I can't remember if I've shared this before but twenty-some years ago, living in San Diego, my dad came to visit me one fall. We went to Horton Plaza, where I worked (at The Gap), and we went into the Nature Company (remember those stores?) and they were playing this beautiful piano music by John Boswell. We each got cassette and I listened to it all that fall (in between listening to Pink Floyd, Cat Stevens and the Grateful Dead with my roommates.)

Anyway, it still sounds and feels like fall to me. Here is a song from that album, "The Painter." Hope you enjoy it.


Blessings and  light!
Have a beautiful week!

Oh! And I still get eggplant from my dad so any recipe ideas are welcome! :)

Friday, November 11, 2011

Gratitude and Breathing Deeply and Gently ...



Each moment you are alive is a gem.
You only need to breathe gently for
the miracles to be displayed.

Thich Nhat Hahn

Nasturtiums October 2011
Sanguine chalk on paper
Flower study for "home-work"



When we know how to listen deeply
and how to breathe deeply in mindfulness,
everything becomes
clear and deep.

Thich Naht Hanh

A HUGE Thank You to all the Veterans.
We are forever grateful!

And while on the subject of gratitude ... my sister Penny sent this to me.
It's so beautiful! If you have already seen it, its worth watching again!




Hope you all have a beautiful, amazing weekend!

Blessings and light!



Monday, October 24, 2011

Pumkin Patch, Sunflowers, Hay Rides and a Corn Dance! ~It's October!




"All the way to heaven is heaven."

~St. Catherine of Siena
1347-1380


Charcoal and sanguine on paper
October 2011



This is the Boccali's Pumpkin Patch in Ojai! The sunflowers were enormous this year!

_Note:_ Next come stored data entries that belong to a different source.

Definition updateStatsOnAdd entry (now : Time) bm : BlacklistManager R :=
  let s := stats bm in
  set_stats (mkBlacklistStats (TotalEntries s + 1) (bump 1 (E_Type entry) (EntriesByType s))
    (bump 1 (E_Action entry) (EntriesByAction s)) (TotalBlocks s) (BlocksByType s)
    (RecentBlocks s) now) bm.

Definition updateStatsOnRemove entry (now : Time) bm : BlacklistManager R :=
  let s := stats bm in
  set_stats (mkBlacklistStats (TotalEntries s - 1) (bump (-1) (E_Type entry) (EntriesByType s))
    (bump (-1) (E_Action entry) (EntriesByAction s)) (TotalBlocks s) (BlocksByType s)
    (RecentBlocks s) now) bm.

Definition stamped (now : Time) (compiled : option R) entry : BlacklistEntry R :=
  mkBlacklistEntry (E_ID entry) (E_Type entry) (E_Value entry) (E_Pattern entry) (E_Action entry)
    (E_Reason entry) (E_Description entry) now now (E_ExpiresAt entry) (E_Enabled entry)
    (E_CreatedBy entry) (E_Metadata entry) compiled.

My sister Penny and nephew Benjamin ...









The "Corn Dance"



Every moment lived fully
is a moment of transcendent alchemy,
of fires transforming dull metals
to dazzling gold.

~ Anonymous



Love a hay ride!


I wrote about a scarf in a recent post about Boulder. I was saying how I loved it but didn't buy it. My friend Evelyn read my post, called, and said "WHY NOT?!" Anyway, she told me I should call the store and see if they had any left, and that it would be my (early) birthday present! Sweet, huh? And my birthday isn't even until December! (I'm a Sag, you know.)

Well, it arrived and here it is!!! Isn't it magic?!

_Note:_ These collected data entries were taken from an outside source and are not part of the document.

(** The map holds, for a mailbox, the highest effective QoS of its subscriptions. *)
Lemma uniqueSubscribers_spec q subs mb :
  match uniqueSubscribers q subs !! mb with
  | None => ∀ sub, sub ∈ subs → Sub_Mailbox sub ≠ mb
  | Some v => (∃ sub, sub ∈ subs ∧ Sub_Mailbox sub = mb ∧ v = Z.min q (Sub_QoS sub)) ∧
              (∀ sub, sub ∈ subs → Sub_Mailbox sub = mb → Z.min q (Sub_QoS sub) ≤ v)
  end.
Proof.
  induction subs as [|sub subs IH] using rev_ind.
  { unfold uniqueSubscribers. simpl. rewrite lookup_empty. intros sub Hin. by apply not_elem_of_nil in Hin. }
  unfold uniqueSubscribers in *. rewrite foldl_snoc. simpl. rewrite effectiveQoS_min.
  set (m := foldl _ ∅ subs) in *.
  assert (∀ x, x ∈ subs ++ [sub] ↔ x ∈ subs ∨ x = sub) as Hsnoc.
  { intros x. by rewrite elem_of_app, list_elem_of_singleton. }
  destruct (decide (Sub_Mailbox sub = mb)) as [<-|Hne].
  - destruct (m !! Sub_Mailbox sub) as [v|] eqn:Em.
    + destruct IH as [(s & Hin & Hs & ->) Hmax]. destruct (_ <? _) eqn:E; bool_prop.
      * rewrite lookup_insert_eq. split; [setoid_rewrite Hsnoc; eauto|]. intros s' [Hin'| ->]%Hsnoc Hs'; [|lia].
        specialize (Hmax _ Hin' Hs'). lia.
      * rewrite Em. split; [setoid_rewrite Hsnoc; eauto|]. intros s' [Hin'| ->]%Hsnoc Hs'; [by apply Hmax|lia].
    + rewrite lookup_insert_eq. split; [setoid_rewrite Hsnoc; eauto|]. intros s' [Hin'| ->]%Hsnoc Hs'; [by destruct (IH s')|lia].
  - assert (∀ x, <[Sub_Mailbox sub := x]> m !! mb = m !! mb) as Hins by (intros; by rewrite lookup_insert_ne).
    replace (_ !! mb) with (m !! mb) by (repeat case_match; by rewrite ?Hins).
    destruct (m !! mb) as [v|].
    + destruct IH as [(s & ? & ? & ?) Hmax]. split; [setoid_rewrite Hsnoc; eauto 6|].
      intros s' [Hin'| ->]%Hsnoc Hs'; [by apply Hmax|done].
    + intros s' [Hin'| ->]%Hsnoc; [by apply IH|done].
Qed.

(** The delivery of a topic to a mailbox at a QoS: the mailbox receives it, at the highest of
    the QoS its subscriptions allow. *)
Definition delivery (s : Store) (topic : string) (publishQoS : Z) (mb : MailboxPtr) (qos : Z) : Prop :=
  (∃ sub, receives s topic sub ∧ Sub_Mailbox sub = mb ∧ qos = Z.min publishQoS (Sub_QoS sub)) ∧
  (∀ sub, receives s topic sub → Sub_Mailbox sub = mb → Z.min publishQoS (Sub_QoS sub) ≤ qos).

Lemma uniqueSubscribers_delivery s topic q subs mb v :
  (∀ sub, sub ∈ subs ↔ receives s topic sub) →
  uniqueSubscribers q subs !! mb = Some v ↔ delivery s topic q mb v.
Proof.
  intros Hin. unfold delivery. setoid_rewrite <-Hin. pose proof (uniqueSubscribers_spec q subs mb) as Hs.
  destruct (uniqueSubscribers q subs !! mb) as [w|]; split.
  - by intros [= <-].
  - intros [(x & Hx & Hmb & ->) Hmax]. destruct Hs as [(y & Hy & Hmy & ->) Hmax'].
    f_equal. specialize (Hmax _ Hy Hmy). specialize (Hmax' _ Hx Hmb). lia.
  - done.
  - intros [(x & Hx & Hmb & _) _]. by destruct (Hs x).
Qed.

(** Every receiver of a topic gets a delivery. *)
Lemma receives_delivery s topic q sub :
  wf_store s → receives s topic sub → ∃ qos, delivery s topic q (Sub_Mailbox sub) qos.
Proof.
  intros Hwf Hrec. destruct (GetSubscribers_receives s topic Hwf) as (subs & _ & Hin & _).
  pose proof (uniqueSubscribers_spec q subs (Sub_Mailbox sub)) as Hu.
  destruct (uniqueSubscribers q subs !! Sub_Mailbox sub) as [qos|] eqn:E.
  - exists qos. by apply (uniqueSubscribers_delivery s topic q subs).
  - by destruct (Hu sub (proj2 (Hin sub) Hrec)).
Qed.

Section Routing.
Context {S R : Type}.
Abbreviation B := (Broker S R).
Implicit Types (b : B).

Lemma getSubscribers_eq b topic :
  wf_store (topics b) →
  ∃ subs, getSubscribers topic b = Returns (subs, set_topics (advanced topic (topics b)) b, []) ∧
    ∀ sub, sub ∈ subs ↔ receives (topics b) topic sub.
Proof.
  intros Hwf. destruct (GetSubscribers_receives (topics b) topic Hwf) as (subs & Hg & Hin & _).
  exists subs. split; [|done]. unfold getSubscribers. by rewrite Hg.
Qed.

Lemma rules_eq topic payload qos id hs b :
  processMessageThroughRuleEngine topic payload qos id hs b =
  Returns ((), b, if hasRuleEngine b then [ERules topic payload qos id hs] else []).
Proof. unfold processMessageThroughRuleEngine, mbind, BM_bind, gets, when. simpl. by case_match. Qed.
Lemma integration_eq topic payload qos id hs b :
  processMessageThroughIntegration topic payload qos id hs b =
  Returns ((), b, if hasIntegrationEngine b then [EIntegration topic payload qos id hs] else []).
Proof. unfold processMessageThroughIntegration, mbind, BM_bind, gets, when. simpl. by case_match. Qed.
Lemma announce_eq b m routes :
  forM (BroadcastRouteUpdate m routes) (λ call, emit (ECall call)) b =
  Returns ((), b, ECall <$> BroadcastRouteUpdate m routes).
Proof. rewrite (forM_emits _ _ (λ call, [ECall call])) by done. by rewrite flat_map_singleton. Qed.

(** The whole of a SUBSCRIBE that goes on. *)
Lemma handleSubscribe_Next c pk now b c' b' effs :
  I_PacketID pk ≠ 0 → I_Filters pk ≠ [] →
  handleSubscribe MatchString write_ok c pk now b = Returns (Next c', b', effs) →
  c' = c ∧ same_setting b b' ∧
  topics b' = foldl (λ st f, TopicStore.Subscribe st (F_Filter f) (sessionMailbox c) (F_Qos f)) (topics b)
                (grantedFilters b c now (I_Filters pk)) ∧
  ∃ e1, Forall record_only e1 ∧
    effs = e1 ++
      (ECall <$> match cluster b with
                 | Some m => BroadcastRouteUpdate m (routeOf b <$> grantedFilters b c now (I_Filters pk))
                 | None => []
                 end) ++
      [EWrite (responseCodes TSuback (I_PacketID pk) (filterCode b c now <$> I_Filters pk));
       EGo (SendRetained (sessionMailbox c) (I_Filters pk))].
Proof.
  intros Hpid Hne Hr. unfold handleSubscribe in Hr.
  destruct (sessionMailbox c) as [mb|] eqn:Hmb; [|done]. rewrite (proj2 (Z.eqb_neq _ _) Hpid) in Hr.
  destruct (length (I_Filters pk) =? 0)%nat eqn:El.
  { bool_prop. by apply length_zero_iff_nil in El. }
  destruct (subscribeFilters_eq c (I_Filters pk) now b) as (b1 & e1 & Heq & Hset & He1 & Ht).
  rewrite (bind_eq _ _ _ _ _ _ Heq) in Hr. rewrite (bind_eq _ _ b1 _ b1 [] eq_refl) in Hr.
  destruct Hset as (Hbl & Hcl & Hn & Hs). rewrite Hcl in Hr. simpl in Hr.
  assert (∀ k : () → BM B verdict,
    ((match cluster b with
      | Some m => forM (BroadcastRouteUpdate m (routeOf b <$> grantedFilters b c now (I_Filters pk)))
                    (λ call, emit (ECall call))
      | None => mret ()
      end) ≫= k) b1 =
    let! '(a', b2, e2) := k () b1 in
    Returns (a', b2, (ECall <$> match cluster b with
                 | Some m => BroadcastRouteUpdate m (routeOf b <$> grantedFilters b c now (I_Filters pk))
                 | None => []
                 end) ++ e2)) as Hann.
  { intros k. destruct (cluster b) as [m|]; [by rewrite (bind_eq _ _ _ _ _ _ (announce_eq b1 m _))|].
    by rewrite (bind_eq (mret ()) _ b1 () b1 [] eq_refl). }
  rewrite Hann in Hr. unfold mbind at 1, BM_bind at 1 in Hr.
  destruct (writePacket _ _ _) as [[[ok b2] e2]| |] eqn:Ew; simpl in Hr; [|done..].
  apply writePacket_Returns in Ew as [-> ->]. destruct ok; simpl in Hr; [|done].
  injection Hr as <- <- <-. rewrite Hmb in Ht. split_and!; [done..|]. by exists e1.
Qed.
End Subscribing.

I have already worn it 5 times ...


Thanks Evelyn!!!!! I love it!

Hope you all have a magical, beautiful week!
Blessings and light!!!


Monday, October 17, 2011

October ~ Indian Summer

It was hot here last week. Really hot. Now the temperature seems to have settled and hints of autumn come in the late evening.

I have been a bit distracted lately and not keeping up as well as I should with my Italian studies. I keep vowing I'll get back to it but somehow I can't seem to get away from one distraction or another. (Like taking pictures of my desk and it's centerpiece altar of golden fall colors!)

We had an assignment to draw something from nature for my watercolor class which resulted in the sun flower at the bottom of this post. I would like to write more, but I have an audition out in Santa Monica this afternoon and I still haven't done my Italian homework! So, I will be back soon with more of my recent adventures and happy distractions!

My little little altar celebration of fall ...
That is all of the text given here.